* [TASK OBJECTIVE] Count up the lines below that include the string "isnan" and report the number by itself.

* [Data items]
· · · · · · ·
Lemma remove_member_spec zs L ele :
  ZsInv zs L -> zlen L < 2 ^ 59 ->
  exists zs' b, zsetRemoveFromSkiplist hash resize zs ele = Some (zs', b) /\
    if b : bool then exists A x D, L = A ++ x :: D /\ nname x = ele /\ ZsInv zs' (A ++ D)
    else ele ∉ nname <$> L /\ ZsInv zs' L.
Proof.
  intros Hi Hlen. unfold zsetRemoveFromSkiplist, dictUnlink.
  destruct (dictGenericDelete_spec (T := Zset.D hash) false resize (zs_dict hash zs) (zent <$> L) ele true (zi_dict _ _ Hi))
    as (d & r & -> & Hf & Hr); [by rewrite zlen_zent|]. cbn [mbind option_bind]. destruct r as [he|].
  2: { destruct Hr as [Hno Hd]. exists (with_dict hash zs d), false. split; [done|]. split; [by apply absent_name|].
       by apply (inv_dict zs L d). }
  destruct Hr as (e & S & Hhe & Hk & HP & Hd).
  destruct (entry_of L e ele) as (x & Hx & -> & Hn); [rewrite HP; by left|done|].
  apply list_elem_of_split in Hx as (A & D & ->). pose proof (zi_list _ _ Hi) as HR.
  assert (HS : S ≡ₚ zent <$> A ++ D).
  { rewrite fmap_app, fmap_cons, <- Permutation_middle in HP. apply Permutation_cons_inv in HP. rewrite fmap_app. by symmetry. }
  destruct (node_in_heap zs (A ++ x :: D) x Hi ltac:(set_solver)) as (nd & Hnd & Hsc & _).
  assert (entryHasValue he = true /\ dictGetVal he = Some (s_id x)) as [Hval Hgv].
  { destruct he as [| | |k v nx]; try done; injection Hhe as -> ->; done. }
  rewrite Hval. cbn [assert_true mbind option_bind]. rewrite Hgv. cbn [mbind option_bind]. rewrite Hnd. cbn [mbind option_bind].
  assert (dictFreeUnlinkedEntry (T := Zset.D hash) d (Some he) = Some (emit d [])) as ->.
  { destruct he as [| | |k v nx]; done. }
  cbn [mbind option_bind]. rewrite Hsc.
  assert (Hnx : isnan (s_score x) = false).
  { pose proof (zr_nodes _ _ _ HR) as Hok. rewrite Forall_app, Forall_cons in Hok. apply Hok. }
  destruct (zslDelete_spec _ _ (A ++ x :: D) (s_score x) ele HR ltac:(lia) Hnx)
    as [(A1 & y & D1 & h' & z' & EL & Hy & -> & _ & HR')|[Habs _]].
  2: { exfalso. rewrite Forall_app, Forall_cons in Habs. destruct Habs as (_ & Hk' & _). apply Hk'. by split. }
  cbn [mbind option_bind assert_true]. eexists _, true. split; [done|].
  assert (A1 = A /\ y = x /\ D1 = D) as (-> & -> & ->).
  { destruct Hy as [_ Hy]. apply (name_split_unique A x D A1 y D1); [done|apply (zs_names _ _ Hi)|by rewrite Hn]. }
  exists A, x, D. split; [done|]. split; [done|]. split; [exact HR'| |].
  - eapply inv_perm; [|exact HS]. destruct Hd as [H1 H2 H3]. split; [|done|done].
    destruct H1 as [I0 I1 I2 I3|tb0 I0 I1 I2 I3|tb0 tb1 I0 I1 I2 I3 I4]; [by apply Ok_empty|by eapply Ok_single|by eapply Ok_double].
  - simpl. destruct Hf as (_ & _ & ->). apply Hi.
Qed.
End Facts.

(** ** Sorted sets: conversion between the encodings keeps the members *)

Section Convert.
Context `{Allocator} `{NodeAllocator} `{T : DoubleText} `{!DoubleTextOk T}.
Context (hash : list Z -> Z) (Hhash : forall k, 0 <= hash k < 2 ^ 64) (resize : dictResizeEnable).

Notation zpair := (list Z * lp_ent)%type.
Notation ZsInv := (ZsInv hash Hhash).
(** What adding a score to a member does: the return value, the reported flags, the new
    score when it is set, and the members afterwards. *)
Inductive zadd_spec (in_flags : Z) (score : double) (ele : list Z) (ms : list member) :
    bool * Z * option double -> list member -> Prop :=
  | zadd_nan : score = S754_nan -> zadd_spec in_flags score ele ms (false, ZADD_OUT_NAN, None) ms
  | zadd_nx :
      score <> S754_nan -> ele ∈ ms.*2 -> asks 1 in_flags -> zadd_spec in_flags score ele ms (true, ZADD_OUT_NOP, None) ms
  | zadd_sum_nan cur s :
      score <> S754_nan -> score_of ele ms = Some cur -> ~ asks 1 in_flags -> new_score in_flags score cur s -> s = S754_nan ->
      zadd_spec in_flags score ele ms (false, ZADD_OUT_NAN, None) ms
  | zadd_refused cur s :
      score <> S754_nan -> score_of ele ms = Some cur -> ~ asks 1 in_flags -> new_score in_flags score cur s -> s <> S754_nan ->
      ~ allowed in_flags cur s -> zadd_spec in_flags score ele ms (true, ZADD_OUT_NOP, None) ms
  | zadd_same cur s :
      score <> S754_nan -> score_of ele ms = Some cur -> ~ asks 1 in_flags -> new_score in_flags score cur s -> s <> S754_nan ->
      allowed in_flags cur s -> SFeqb s cur = true -> zadd_spec in_flags score ele ms (true, 0, Some s) ms
  | zadd_updated cur s ms' :
      score <> S754_nan -> score_of ele ms = Some cur -> ~ asks 1 in_flags -> new_score in_flags score cur s -> s <> S754_nan ->
      allowed in_flags cur s -> SFeqb s cur = false -> zinserted s ele (zremove ele ms) ms' ->
      zadd_spec in_flags score ele ms (true, ZADD_OUT_UPDATED, Some s) ms'
  | zadd_xx :
      score <> S754_nan -> ele ∉ ms.*2 -> asks 2 in_flags -> zadd_spec in_flags score ele ms (true, ZADD_OUT_NOP, None) ms
  | zadd_added ms' :
      score <> S754_nan -> ele ∉ ms.*2 -> ~ asks 2 in_flags -> zinserted score ele ms ms' ->
      zadd_spec in_flags score ele ms (true, ZADD_OUT_ADDED, Some score) ms'.

(** The branches of the code, a step towards [zadd_spec]. *)
Inductive zadd_step (in_flags : Z) (score : double) (ele : list Z) (ms : list member) :
    bool * Z * option double -> list member -> Prop :=
  | step_nan : isnan score = true -> zadd_step in_flags score ele ms (false, ZADD_OUT_NAN, None) ms
  | step_stop i m ret flags :
      isnan score = false -> find_member_at ele ms = Some (i, m) -> zadd_update in_flags score m.1 = inl (ret, flags) ->
      zadd_step in_flags score ele ms (ret, flags, None) ms
  | step_same i m s :
      isnan score = false -> find_member_at ele ms = Some (i, m) -> zadd_update in_flags score m.1 = inr s ->
      deq s m.1 = true -> zadd_step in_flags score ele ms (true, 0, Some s) ms
  | step_updated i m s ms' :
      isnan score = false -> find_member_at ele ms = Some (i, m) -> zadd_update in_flags score m.1 = inr s ->
      deq s m.1 = false -> zinserted s ele (zremove ele ms) ms' ->
      zadd_step in_flags score ele ms (true, ZADD_OUT_UPDATED, Some s) ms'
  | step_xx :
      isnan score = false -> ele ∉ ms.*2 -> Z.land in_flags ZADD_IN_XX <> 0 ->
      zadd_step in_flags score ele ms (true, ZADD_OUT_NOP, None) ms
  | step_added ms' :
      isnan score = false -> ele ∉ ms.*2 -> Z.land in_flags ZADD_IN_XX = 0 -> zinserted score ele ms ms' ->
      zadd_step in_flags score ele ms (true, ZADD_OUT_ADDED, Some score) ms'.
· · · · · · ·
* [EXERCISE RESPONSE] 7